When the line containing "(** ** The map of selections *)" is found in the data below, copy it and each line after it through the line containing "- intros [= <-].", exactly and with no others.

□ □ □ □ □

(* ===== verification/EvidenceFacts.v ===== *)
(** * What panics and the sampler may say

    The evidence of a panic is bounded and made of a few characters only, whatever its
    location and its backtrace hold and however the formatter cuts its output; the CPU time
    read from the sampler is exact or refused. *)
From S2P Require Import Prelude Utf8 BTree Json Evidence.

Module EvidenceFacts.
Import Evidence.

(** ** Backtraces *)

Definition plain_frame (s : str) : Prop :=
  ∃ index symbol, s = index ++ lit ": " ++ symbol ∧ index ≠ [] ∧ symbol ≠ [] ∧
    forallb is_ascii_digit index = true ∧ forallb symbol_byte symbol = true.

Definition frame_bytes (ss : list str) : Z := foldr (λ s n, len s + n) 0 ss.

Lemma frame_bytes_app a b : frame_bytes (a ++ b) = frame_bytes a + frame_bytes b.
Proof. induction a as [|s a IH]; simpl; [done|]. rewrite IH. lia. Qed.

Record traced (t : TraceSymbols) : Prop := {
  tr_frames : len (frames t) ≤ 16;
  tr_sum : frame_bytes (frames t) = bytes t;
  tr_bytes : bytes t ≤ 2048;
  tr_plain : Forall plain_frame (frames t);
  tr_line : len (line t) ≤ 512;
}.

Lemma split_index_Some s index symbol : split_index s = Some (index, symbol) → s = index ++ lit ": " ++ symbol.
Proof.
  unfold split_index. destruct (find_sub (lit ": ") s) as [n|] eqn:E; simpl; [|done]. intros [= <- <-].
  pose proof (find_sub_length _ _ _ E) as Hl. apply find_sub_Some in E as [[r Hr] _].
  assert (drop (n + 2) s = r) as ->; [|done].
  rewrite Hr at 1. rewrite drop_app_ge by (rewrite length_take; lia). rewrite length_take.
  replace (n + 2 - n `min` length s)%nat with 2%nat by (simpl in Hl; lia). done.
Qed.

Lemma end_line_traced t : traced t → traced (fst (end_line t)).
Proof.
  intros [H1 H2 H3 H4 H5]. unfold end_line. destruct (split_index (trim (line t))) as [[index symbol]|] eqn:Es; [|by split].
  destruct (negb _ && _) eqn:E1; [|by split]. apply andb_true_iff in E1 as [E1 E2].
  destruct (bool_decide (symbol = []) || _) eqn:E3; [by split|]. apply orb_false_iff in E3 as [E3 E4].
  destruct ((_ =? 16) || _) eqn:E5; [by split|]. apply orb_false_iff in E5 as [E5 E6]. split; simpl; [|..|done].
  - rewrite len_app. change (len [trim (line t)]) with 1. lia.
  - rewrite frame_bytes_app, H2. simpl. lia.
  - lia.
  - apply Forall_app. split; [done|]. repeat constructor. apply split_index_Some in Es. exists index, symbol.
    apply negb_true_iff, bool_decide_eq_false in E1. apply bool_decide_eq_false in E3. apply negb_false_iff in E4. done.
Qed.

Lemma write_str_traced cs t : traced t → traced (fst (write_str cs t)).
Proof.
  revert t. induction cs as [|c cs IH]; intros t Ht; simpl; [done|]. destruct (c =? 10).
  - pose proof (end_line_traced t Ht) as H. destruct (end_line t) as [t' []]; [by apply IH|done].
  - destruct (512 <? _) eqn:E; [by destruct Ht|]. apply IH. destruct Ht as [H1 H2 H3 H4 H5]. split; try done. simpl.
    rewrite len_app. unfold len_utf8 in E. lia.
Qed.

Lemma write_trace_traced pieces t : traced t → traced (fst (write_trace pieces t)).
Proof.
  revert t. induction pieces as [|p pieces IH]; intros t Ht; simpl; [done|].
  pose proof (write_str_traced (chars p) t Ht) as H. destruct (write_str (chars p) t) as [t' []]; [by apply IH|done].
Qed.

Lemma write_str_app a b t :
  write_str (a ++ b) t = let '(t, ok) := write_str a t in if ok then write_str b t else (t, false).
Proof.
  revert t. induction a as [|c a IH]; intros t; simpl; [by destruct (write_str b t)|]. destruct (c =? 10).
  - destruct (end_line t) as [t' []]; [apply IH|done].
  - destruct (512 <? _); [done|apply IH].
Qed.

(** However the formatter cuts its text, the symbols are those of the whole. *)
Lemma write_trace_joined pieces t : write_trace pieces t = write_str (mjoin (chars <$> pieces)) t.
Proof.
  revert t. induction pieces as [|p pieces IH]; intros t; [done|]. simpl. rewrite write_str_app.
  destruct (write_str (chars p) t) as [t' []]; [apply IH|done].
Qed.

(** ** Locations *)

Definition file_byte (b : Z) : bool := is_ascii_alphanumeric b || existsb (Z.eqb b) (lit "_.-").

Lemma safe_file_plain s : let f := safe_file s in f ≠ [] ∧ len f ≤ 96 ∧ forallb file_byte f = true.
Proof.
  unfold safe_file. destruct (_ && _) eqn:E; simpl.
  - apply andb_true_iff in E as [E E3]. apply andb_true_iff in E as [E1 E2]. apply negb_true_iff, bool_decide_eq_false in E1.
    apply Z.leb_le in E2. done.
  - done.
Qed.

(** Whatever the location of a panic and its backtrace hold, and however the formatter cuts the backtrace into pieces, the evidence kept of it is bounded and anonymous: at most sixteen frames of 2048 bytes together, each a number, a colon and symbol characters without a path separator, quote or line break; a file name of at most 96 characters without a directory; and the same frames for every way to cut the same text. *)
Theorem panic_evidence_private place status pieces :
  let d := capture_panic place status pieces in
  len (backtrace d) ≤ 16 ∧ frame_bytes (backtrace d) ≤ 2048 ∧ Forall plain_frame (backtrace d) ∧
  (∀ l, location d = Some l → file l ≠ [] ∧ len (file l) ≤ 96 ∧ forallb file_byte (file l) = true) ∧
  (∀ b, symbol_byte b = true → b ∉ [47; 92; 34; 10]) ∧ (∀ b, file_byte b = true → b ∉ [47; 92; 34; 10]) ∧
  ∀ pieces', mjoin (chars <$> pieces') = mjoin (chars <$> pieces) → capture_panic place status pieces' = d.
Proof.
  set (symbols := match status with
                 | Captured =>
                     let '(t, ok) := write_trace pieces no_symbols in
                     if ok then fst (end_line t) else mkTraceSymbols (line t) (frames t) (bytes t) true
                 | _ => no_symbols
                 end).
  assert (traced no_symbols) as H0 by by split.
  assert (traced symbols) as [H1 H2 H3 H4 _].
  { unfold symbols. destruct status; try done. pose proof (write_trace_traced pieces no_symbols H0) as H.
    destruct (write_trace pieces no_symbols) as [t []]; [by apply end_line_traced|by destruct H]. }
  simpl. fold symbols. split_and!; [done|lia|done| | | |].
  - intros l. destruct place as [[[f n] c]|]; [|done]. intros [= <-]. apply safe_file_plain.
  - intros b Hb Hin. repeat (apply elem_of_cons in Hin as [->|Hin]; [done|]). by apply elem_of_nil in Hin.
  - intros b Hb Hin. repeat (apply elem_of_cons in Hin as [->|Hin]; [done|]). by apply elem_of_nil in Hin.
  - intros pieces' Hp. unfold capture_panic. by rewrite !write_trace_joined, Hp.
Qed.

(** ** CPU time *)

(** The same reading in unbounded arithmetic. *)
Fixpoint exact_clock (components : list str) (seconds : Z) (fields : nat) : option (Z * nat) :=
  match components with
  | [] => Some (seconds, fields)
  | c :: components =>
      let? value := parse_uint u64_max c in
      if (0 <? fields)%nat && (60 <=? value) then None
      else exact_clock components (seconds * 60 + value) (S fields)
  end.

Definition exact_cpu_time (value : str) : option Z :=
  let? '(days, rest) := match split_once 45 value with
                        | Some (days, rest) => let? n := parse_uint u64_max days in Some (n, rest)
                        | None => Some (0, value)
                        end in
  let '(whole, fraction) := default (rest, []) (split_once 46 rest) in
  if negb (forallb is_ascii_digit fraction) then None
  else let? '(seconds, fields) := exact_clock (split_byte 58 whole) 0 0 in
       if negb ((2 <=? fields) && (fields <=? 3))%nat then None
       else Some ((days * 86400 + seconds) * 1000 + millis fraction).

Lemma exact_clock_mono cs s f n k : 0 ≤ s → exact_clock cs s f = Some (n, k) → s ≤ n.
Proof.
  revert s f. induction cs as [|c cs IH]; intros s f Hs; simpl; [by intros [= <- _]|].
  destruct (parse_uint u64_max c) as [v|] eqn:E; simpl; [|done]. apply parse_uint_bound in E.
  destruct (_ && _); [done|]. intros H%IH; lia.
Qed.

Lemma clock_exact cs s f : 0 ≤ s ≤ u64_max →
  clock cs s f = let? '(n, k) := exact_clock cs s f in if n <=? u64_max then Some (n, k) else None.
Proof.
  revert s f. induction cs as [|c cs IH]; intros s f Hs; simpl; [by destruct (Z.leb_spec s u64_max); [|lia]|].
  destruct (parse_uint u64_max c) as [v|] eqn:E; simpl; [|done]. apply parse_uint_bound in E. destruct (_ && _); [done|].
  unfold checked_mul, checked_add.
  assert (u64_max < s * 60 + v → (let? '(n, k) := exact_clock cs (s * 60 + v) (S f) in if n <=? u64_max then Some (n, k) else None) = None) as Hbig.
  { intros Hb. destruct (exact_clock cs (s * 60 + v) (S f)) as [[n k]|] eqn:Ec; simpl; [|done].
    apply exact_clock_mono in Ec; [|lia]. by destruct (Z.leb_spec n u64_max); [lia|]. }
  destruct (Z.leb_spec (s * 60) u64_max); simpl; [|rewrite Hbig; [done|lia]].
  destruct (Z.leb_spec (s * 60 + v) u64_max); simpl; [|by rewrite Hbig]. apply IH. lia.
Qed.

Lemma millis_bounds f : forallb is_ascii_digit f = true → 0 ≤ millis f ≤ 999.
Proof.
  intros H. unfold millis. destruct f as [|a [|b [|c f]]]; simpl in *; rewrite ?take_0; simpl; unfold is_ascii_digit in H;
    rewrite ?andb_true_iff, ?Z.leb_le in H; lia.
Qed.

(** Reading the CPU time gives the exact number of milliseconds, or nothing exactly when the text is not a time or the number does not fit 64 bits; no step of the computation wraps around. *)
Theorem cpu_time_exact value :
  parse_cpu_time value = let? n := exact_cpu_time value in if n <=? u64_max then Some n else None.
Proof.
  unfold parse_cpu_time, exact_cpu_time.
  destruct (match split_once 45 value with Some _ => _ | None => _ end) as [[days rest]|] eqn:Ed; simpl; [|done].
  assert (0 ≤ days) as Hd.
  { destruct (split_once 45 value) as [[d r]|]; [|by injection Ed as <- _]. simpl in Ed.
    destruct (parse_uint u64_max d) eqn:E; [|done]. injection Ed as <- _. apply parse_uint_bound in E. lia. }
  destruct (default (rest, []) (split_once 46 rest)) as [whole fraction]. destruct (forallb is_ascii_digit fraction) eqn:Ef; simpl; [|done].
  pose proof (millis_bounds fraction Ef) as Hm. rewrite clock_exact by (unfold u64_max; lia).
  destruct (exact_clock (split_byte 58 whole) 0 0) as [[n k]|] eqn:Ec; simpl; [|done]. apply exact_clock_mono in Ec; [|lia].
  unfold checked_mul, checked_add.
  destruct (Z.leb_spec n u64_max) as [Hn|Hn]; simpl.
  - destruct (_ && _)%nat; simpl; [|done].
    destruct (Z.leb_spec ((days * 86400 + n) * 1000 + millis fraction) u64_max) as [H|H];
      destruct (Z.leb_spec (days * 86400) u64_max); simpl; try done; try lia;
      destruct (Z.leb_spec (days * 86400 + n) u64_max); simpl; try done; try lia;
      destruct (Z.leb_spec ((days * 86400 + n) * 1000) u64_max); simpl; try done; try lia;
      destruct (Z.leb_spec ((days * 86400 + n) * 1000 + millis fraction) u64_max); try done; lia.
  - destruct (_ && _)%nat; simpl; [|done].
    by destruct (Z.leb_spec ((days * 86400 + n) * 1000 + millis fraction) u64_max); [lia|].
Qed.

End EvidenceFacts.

□ □ □ □ □

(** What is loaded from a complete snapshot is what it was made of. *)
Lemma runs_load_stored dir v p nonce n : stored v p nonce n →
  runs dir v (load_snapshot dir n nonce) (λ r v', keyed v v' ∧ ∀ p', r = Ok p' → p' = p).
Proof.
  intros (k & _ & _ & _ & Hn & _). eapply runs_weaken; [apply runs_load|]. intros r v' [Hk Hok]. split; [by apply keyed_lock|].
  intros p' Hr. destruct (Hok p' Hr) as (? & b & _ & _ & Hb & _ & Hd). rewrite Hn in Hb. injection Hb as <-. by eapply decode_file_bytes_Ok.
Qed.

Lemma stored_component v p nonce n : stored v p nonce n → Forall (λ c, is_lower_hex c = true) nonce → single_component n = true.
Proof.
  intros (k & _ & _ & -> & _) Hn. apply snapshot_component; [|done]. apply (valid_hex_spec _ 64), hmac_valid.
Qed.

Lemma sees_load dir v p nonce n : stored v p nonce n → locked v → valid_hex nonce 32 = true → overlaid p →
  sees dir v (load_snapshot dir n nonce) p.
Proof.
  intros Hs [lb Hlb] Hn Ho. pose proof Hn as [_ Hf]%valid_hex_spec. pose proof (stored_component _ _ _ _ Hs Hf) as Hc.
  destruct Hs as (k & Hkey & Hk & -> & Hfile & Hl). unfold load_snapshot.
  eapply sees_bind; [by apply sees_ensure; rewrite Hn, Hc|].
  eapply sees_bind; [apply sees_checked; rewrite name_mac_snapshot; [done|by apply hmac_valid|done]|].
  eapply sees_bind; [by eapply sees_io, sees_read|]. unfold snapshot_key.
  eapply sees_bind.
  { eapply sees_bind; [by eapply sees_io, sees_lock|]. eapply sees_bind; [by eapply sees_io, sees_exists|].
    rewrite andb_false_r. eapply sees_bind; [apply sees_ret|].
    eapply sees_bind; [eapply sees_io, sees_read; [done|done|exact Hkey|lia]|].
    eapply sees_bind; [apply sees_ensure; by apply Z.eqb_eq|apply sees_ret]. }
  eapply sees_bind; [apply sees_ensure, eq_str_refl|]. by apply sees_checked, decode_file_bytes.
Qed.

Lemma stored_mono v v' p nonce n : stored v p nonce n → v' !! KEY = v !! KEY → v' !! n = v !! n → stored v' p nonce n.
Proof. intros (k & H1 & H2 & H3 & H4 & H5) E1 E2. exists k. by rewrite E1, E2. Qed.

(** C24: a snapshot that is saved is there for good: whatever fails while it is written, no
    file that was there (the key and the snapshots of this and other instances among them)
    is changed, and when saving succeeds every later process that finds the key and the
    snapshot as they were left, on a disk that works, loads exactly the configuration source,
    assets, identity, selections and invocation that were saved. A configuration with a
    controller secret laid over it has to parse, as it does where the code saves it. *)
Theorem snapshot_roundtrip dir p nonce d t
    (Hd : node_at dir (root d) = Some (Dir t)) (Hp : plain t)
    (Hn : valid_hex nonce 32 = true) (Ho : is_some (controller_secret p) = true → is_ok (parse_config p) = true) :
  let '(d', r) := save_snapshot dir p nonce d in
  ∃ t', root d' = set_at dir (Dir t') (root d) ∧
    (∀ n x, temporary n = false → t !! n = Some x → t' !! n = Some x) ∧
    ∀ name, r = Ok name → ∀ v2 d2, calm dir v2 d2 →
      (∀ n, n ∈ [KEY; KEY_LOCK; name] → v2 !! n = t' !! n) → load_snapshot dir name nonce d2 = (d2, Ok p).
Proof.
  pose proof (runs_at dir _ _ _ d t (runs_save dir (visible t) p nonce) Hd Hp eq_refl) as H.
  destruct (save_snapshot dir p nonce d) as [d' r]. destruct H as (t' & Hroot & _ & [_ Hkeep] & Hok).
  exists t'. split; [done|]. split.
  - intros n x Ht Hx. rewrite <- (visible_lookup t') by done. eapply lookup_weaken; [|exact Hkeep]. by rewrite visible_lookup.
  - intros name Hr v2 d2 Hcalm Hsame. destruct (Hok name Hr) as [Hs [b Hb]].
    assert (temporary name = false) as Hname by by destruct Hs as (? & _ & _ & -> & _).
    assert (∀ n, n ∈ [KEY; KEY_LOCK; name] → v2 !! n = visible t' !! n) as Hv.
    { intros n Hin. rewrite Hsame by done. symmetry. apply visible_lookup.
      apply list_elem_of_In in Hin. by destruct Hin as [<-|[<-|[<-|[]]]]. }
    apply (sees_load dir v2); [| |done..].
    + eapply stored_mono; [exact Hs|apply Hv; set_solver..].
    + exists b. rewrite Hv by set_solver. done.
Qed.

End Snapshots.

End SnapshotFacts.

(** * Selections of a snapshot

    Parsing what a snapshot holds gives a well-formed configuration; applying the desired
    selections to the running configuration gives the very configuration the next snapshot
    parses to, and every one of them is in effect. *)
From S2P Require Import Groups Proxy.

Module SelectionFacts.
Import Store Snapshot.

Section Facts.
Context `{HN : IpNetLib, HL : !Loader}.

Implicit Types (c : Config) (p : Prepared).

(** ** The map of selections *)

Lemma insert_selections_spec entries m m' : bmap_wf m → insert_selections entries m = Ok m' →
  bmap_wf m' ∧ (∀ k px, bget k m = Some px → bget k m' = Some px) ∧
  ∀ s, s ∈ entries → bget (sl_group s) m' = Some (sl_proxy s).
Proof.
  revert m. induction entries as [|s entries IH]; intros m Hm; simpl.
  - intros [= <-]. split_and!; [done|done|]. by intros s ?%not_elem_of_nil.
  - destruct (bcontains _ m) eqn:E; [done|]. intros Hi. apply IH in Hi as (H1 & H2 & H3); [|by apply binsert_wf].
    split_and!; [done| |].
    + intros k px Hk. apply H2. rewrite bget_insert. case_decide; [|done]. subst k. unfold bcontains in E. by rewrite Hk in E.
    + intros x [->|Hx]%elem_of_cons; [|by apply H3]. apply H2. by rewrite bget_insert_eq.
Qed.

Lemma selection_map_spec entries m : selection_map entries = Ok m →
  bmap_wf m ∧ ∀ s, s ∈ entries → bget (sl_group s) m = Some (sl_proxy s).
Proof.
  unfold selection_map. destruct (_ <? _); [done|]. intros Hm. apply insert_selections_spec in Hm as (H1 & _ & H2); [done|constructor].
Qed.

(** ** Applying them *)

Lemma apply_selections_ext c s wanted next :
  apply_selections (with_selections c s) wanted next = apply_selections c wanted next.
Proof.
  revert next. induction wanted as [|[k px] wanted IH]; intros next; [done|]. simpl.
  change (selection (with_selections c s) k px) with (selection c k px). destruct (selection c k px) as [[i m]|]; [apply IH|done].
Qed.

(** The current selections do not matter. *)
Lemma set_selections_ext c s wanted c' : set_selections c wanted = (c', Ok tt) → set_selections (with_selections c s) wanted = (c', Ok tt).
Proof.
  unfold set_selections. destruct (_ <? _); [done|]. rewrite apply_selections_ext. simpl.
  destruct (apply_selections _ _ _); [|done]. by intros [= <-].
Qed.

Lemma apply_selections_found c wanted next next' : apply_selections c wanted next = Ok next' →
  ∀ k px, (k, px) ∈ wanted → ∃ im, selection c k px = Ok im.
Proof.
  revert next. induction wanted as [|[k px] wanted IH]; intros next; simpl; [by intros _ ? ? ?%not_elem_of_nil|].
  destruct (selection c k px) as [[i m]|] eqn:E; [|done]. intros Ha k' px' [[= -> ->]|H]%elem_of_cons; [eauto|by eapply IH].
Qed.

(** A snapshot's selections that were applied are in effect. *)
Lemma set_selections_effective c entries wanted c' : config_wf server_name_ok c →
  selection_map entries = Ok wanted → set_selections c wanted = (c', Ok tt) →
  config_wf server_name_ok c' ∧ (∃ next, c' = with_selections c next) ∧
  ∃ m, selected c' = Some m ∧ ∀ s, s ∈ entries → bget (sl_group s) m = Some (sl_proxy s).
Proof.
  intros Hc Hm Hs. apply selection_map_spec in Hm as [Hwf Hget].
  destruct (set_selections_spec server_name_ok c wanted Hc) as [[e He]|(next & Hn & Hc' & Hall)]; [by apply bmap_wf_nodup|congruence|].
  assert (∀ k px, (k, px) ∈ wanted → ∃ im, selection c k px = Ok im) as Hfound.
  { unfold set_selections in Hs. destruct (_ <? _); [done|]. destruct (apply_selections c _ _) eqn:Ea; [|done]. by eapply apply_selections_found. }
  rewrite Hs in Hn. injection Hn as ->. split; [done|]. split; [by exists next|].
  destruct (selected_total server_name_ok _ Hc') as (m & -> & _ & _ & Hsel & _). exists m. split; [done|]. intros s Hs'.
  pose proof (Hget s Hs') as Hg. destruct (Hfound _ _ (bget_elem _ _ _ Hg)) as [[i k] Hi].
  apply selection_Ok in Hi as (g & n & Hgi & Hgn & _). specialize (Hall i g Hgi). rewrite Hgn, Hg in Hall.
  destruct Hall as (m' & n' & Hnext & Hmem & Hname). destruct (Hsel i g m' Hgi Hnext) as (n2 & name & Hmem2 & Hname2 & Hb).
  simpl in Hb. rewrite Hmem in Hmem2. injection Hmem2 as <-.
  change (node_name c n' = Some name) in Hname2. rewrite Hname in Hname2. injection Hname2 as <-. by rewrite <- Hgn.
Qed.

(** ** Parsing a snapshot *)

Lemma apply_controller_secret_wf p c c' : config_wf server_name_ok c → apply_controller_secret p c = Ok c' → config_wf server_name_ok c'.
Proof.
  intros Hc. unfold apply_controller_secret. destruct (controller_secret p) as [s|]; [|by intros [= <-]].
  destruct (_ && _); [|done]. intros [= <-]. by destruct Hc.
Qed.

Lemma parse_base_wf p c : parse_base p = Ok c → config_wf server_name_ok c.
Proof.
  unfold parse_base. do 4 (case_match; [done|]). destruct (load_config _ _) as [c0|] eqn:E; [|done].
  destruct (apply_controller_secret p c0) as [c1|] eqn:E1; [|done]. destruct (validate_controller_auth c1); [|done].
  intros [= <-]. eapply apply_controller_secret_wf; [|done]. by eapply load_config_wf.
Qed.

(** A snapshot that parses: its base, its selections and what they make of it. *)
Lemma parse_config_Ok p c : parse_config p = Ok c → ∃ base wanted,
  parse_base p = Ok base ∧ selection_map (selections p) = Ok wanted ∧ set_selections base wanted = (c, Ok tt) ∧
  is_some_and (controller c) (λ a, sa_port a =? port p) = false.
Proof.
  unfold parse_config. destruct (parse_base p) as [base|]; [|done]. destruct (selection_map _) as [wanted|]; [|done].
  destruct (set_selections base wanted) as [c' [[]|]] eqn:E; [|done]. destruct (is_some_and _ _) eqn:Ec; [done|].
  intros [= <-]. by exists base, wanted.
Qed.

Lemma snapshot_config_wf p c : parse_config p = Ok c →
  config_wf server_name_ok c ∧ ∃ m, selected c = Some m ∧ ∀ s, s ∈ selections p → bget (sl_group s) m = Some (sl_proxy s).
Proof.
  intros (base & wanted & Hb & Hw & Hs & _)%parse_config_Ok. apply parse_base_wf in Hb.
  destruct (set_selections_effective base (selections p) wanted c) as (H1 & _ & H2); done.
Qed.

□ □ □ □ □

• **Result for this task**:
(** ** The map of selections *)

Lemma insert_selections_spec entries m m' : bmap_wf m → insert_selections entries m = Ok m' →
  bmap_wf m' ∧ (∀ k px, bget k m = Some px → bget k m' = Some px) ∧
  ∀ s, s ∈ entries → bget (sl_group s) m' = Some (sl_proxy s).
Proof.
  revert m. induction entries as [|s entries IH]; intros m Hm; simpl.
  - intros [= <-]. split_and!; [done|done|]. by intros s ?%not_elem_of_nil.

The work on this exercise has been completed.